Figure 3.

HIV-1 Env traffics directly from Golgi to CTLA-4-containing granules. Lysates of radiolabeled H9-CTLA-4-GFP cells infected with vaccinia virus vPE16 (encoding HIV-1 Env) were resolved by density sucrose gradient centrifugation. (A) The images represent a 30-min radiolabeled pulse followed by 0-, 2-, 4-, or 16-h chase periods. An aliquot from the total postnuclear supernatant before resolution on the gradient is shown on the left side and immunoprecipitated for gp120 Env. Each fraction from the gradients was analyzed for the presence of radiolabeled gp120 Env by immunoprecipitation.

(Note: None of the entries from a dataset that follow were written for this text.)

(* ===== verification/SFlowIngest.v ===== *)
(** Properties of the sFlow ingest path: how samples are accounted, what a whole datagram does,
    that the sample loop makes progress, and the counter-report invariant. *)

From S2P Require Import Prelude Bytes NetUtils SFlowTypes SFlowProps SFlowParser SFlowWire.
Local Open Scope list_scope.
Local Open Scope Z_scope.

(** * Accounting *)

Definition statsOf (f : gmap FlowKey FlowInfo) (k : FlowKey) (a : AgentKey) : option FlowStats :=
  info ← f !! k; agentFlowStats info !! a.

(** Bytes and packets counted for a flow at an agent, both directions together. *)
Definition flowBytes (f : gmap FlowKey FlowInfo) (k : FlowKey) (a : AgentKey) : Z :=
  match statsOf f k a with
  | Some s => u64 (ingressByteCountCurrent s + egressByteCountCurrent s)
  | None => 0
  end.

Definition flowPackets (f : gmap FlowKey FlowInfo) (k : FlowKey) (a : AgentKey) : Z :=
  match statsOf f k a with
  | Some s => u64 (ingresspacketCountCurrent s + egresspacketCountCurrent s)
  | None => 0
  end.

Lemma u64_u64 x : u64 (u64 x) = u64 x.
Proof. apply Zmod_mod. Qed.

Lemma flowBytes_u64 f k a : u64 (flowBytes f k a) = flowBytes f k a.
Proof. unfold flowBytes. destruct (statsOf f k a); [apply u64_u64|done]. Qed.

Lemma flowPackets_u64 f k a : u64 (flowPackets f k a) = flowPackets f k a.
Proof. unfold flowPackets. destruct (statsOf f k a); [apply u64_u64|done]. Qed.

Lemma u64_push_l x y len : u64 (u64 (x + len) + y) = u64 (u64 (x + y) + len).
Proof. unfold u64. rewrite !Zplus_mod_idemp_l. f_equal. lia. Qed.
Lemma u64_push_r x y len : u64 (x + u64 (y + len)) = u64 (u64 (x + y) + len).
Proof. unfold u64. rewrite Zplus_mod_idemp_l, Zplus_mod_idemp_r. f_equal. lia. Qed.

Section Ingest.
Context {T : Type} `{!TopologyMonitor T} (steadyMs systemMs : nat -> Z).
Implicit Types c : Collector T.

Definition here (k key : FlowKey) (a agentKey : AgentKey) (v : Z) : Z :=
  if bool_decide (k = key /\ a = agentKey) then v else 0.

Lemma statsOf_insert f key info k a :
  statsOf (<[key := info]> f) k a = if decide (k = key) then agentFlowStats info !! a else statsOf f k a.
Proof. unfold statsOf. rewrite lookup_insert. repeat case_decide; by simplify_eq/=. Qed.

Definition bytesOf (s : FlowStats) : Z := u64 (ingressByteCountCurrent s + egressByteCountCurrent s).
Definition packetsOf (s : FlowStats) : Z := u64 (ingresspacketCountCurrent s + egresspacketCountCurrent s).

Lemma accumulateStats_counts i rate len ts now s :
  bytesOf (accumulateStats i rate len ts now s) = u64 (bytesOf s + len) /\
  packetsOf (accumulateStats i rate len ts now s) = u64 (packetsOf s + 1).
Proof.
  unfold bytesOf, packetsOf, accumulateStats.
  destruct i; cbn [set_counts ingressByteCountCurrent egressByteCountCurrent ingresspacketCountCurrent
                   egresspacketCountCurrent]; split; (apply u64_push_l || apply u64_push_r).
Qed.

Lemma initStats_counts i rate len ts now s :
  bytesOf (initStats i rate len ts now s) = u64 len /\ packetsOf (initStats i rate len ts now s) = u64 1.
Proof.
  unfold bytesOf, packetsOf, initStats.
  destruct i; cbn [set_counts ingressByteCountCurrent egressByteCountCurrent ingresspacketCountCurrent
                   egresspacketCountCurrent]; by rewrite ?Z.add_0_r, ?Z.add_0_l.
Qed.

(** One sample adds its frame to one flow at one agent and to nothing else. *)
Lemma updateFlowTable_counts key agentKey isIngress fs pure c k a :
  let c' := updateFlowTable steadyMs systemMs key agentKey isIngress fs pure c in
  flowBytes (m_flowInfoTable c') k a = u64 (flowBytes (m_flowInfoTable c) k a + here k key a agentKey (frameLength fs)) /\
  flowPackets (m_flowInfoTable c') k a = u64 (flowPackets (m_flowInfoTable c) k a + here k key a agentKey 1).
Proof.
  cbn zeta. unfold updateFlowTable, here.
  destruct (bool_decide_reflect (k = key /\ a = agentKey)) as [[-> ->]|Hne].
  - unfold flowBytes, flowPackets.
    destruct (m_flowInfoTable c !! key) as [info|] eqn:E; cbn [m_flowInfoTable tick with_flows]; rewrite statsOf_insert;
      rewrite decide_True by done; cbn [agentFlowStats set_info]; unfold statsOf at 1 2; rewrite E; cbn [mbind option_bind].
    + rewrite lookup_insert_eq. fold (bytesOf (accumulateStats isIngress (fs_samplingRate fs) (frameLength fs)
        (steadyMs (clockReads c)) (steadyMs (1 + clockReads c)) (default emptyStats (agentFlowStats info !! agentKey)))).
      fold (packetsOf (accumulateStats isIngress (fs_samplingRate fs) (frameLength fs)
        (steadyMs (clockReads c)) (steadyMs (1 + clockReads c)) (default emptyStats (agentFlowStats info !! agentKey)))).
      rewrite !(proj1 (accumulateStats_counts _ _ _ _ _ _)), !(proj2 (accumulateStats_counts _ _ _ _ _ _)).
      by destruct (agentFlowStats info !! agentKey).
    + rewrite lookup_singleton_eq. rewrite !Z.add_0_l. apply initStats_counts.
  - rewrite !Z.add_0_r, flowBytes_u64, flowPackets_u64.
    assert (forall f' : gmap FlowKey FlowInfo, statsOf f' k a = statsOf (m_flowInfoTable c) k a ->
              flowBytes f' k a = flowBytes (m_flowInfoTable c) k a /\
              flowPackets f' k a = flowPackets (m_flowInfoTable c) k a) as H
      by (intros f' Hf; unfold flowBytes, flowPackets; by rewrite Hf).
    destruct (m_flowInfoTable c !! key) as [info|] eqn:E; cbn [m_flowInfoTable tick with_flows]; apply H;
      rewrite statsOf_insert; case_decide; [subst|done|subst|done]; unfold statsOf; rewrite E;
      cbn [mbind option_bind agentFlowStats set_info].
    + rewrite lookup_insert_ne; naive_solver.
    + rewrite lookup_singleton_ne; naive_solver.
Qed.

Lemma touchEdges_table key ip p o i c : m_flowInfoTable (touchEdges key ip p o i c) = m_flowInfoTable c.
Proof. unfold touchEdges, touchOpt. by repeat (case_match; try done). Qed.

Lemma touchEdges_reports key ip p o i c : m_counterReports (touchEdges key ip p o i c) = m_counterReports c.
Proof. unfold touchEdges, touchOpt. by repeat (case_match; try done). Qed.

Lemma updateFlowTable_reports key ak i fs pure c :
  m_counterReports (updateFlowTable steadyMs systemMs key ak i fs pure c) = m_counterReports c.
Proof. unfold updateFlowTable. by case_match. Qed.

Lemma bankBytes_table mode ip p o i fs c : m_flowInfoTable (bankBytes mode ip p o i fs c) = m_flowInfoTable c.
Proof. unfold bankBytes. by repeat case_match. Qed.

(** The interface a sample is attributed to: its input port if it has one, else its output port,
    both translated to OpenFlow ports under Mininet. *)
Definition portOf (mode : DeploymentMode) c (ifIndex : Z) : Z :=
  match mode with MININET => lookupOfport c ifIndex | TESTBED => ifIndex end.

Definition agentKeyOf (mode : DeploymentMode) c (agentIp : Z) (fs : FlowSample) : AgentKey :=
  Build_AgentKey agentIp
    (if bool_decide (portOf mode c (inputPort fs) <> 0) then portOf mode c (inputPort fs)
     else portOf mode c (outputPort fs)).

Lemma bankBytes_credit mode ip p o i fs c ip' p' :
  sampledByteCreditFor ip' p' (bankBytes mode ip p o i fs c) =
  match mode with
  | MININET => if bool_decide ((ip', p') = (ip, p))
               then u64 (sampledByteCreditFor ip' p' c + u64 (frameLength fs * fs_samplingRate fs))
               else sampledByteCreditFor ip' p' c
  | TESTBED => sampledByteCreditFor ip' p' c
  end.
Proof.
  unfold bankBytes, sampledByteCreditFor. destruct mode; [|done].
  assert (forall m, (match creditBytes (ip, p) (u64 (frameLength fs * fs_samplingRate fs)) m !! (ip', p') with
            | Some st => inputByteCountOnALinkMultiplySampingRate st | None => 0 end) =
          if bool_decide ((ip', p') = (ip, p))
          then u64 (match m !! (ip', p') with Some st => inputByteCountOnALinkMultiplySampingRate st | None => 0 end +
                    u64 (frameLength fs * fs_samplingRate fs))
          else match m !! (ip', p') with Some st => inputByteCountOnALinkMultiplySampingRate st | None => 0 end) as H.
  { intros m. unfold creditBytes. rewrite lookup_insert. case_bool_decide as He.
    - rewrite He, decide_True by done. by destruct (m !! (ip, p)).
    - by rewrite decide_False by done. }
  destruct (i && _); apply H.
Qed.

In addition, the distribution of gp41 in the gradients at the 4-h chase is shown. (B) The autoradiographs from A were digitized and quantified with NIH IMAGE software. The fraction of total Env protein (gp120 + gp160) loaded onto the gradient and recovered from each gradient fraction is shown. (C) Immunoprecipitates of gp120 protein shed into the media from the pulse-chase experiments are shown on the autoradiograph. Equal volumes of culture supernatant were used from each time point. (D) The resolution of marker proteins of specific organelles on the gradient was analyzed by immunoblots. The resolved fractions were blotted for the marker proteins calreticulin (ER), MG160 (Golgi), CTLA-4 (regulated secretory granules), and CD4 (plasma membrane and endosomes). For each fraction, the amount of the marker is expressed as a percentage of total immunoreactivity across the gradient.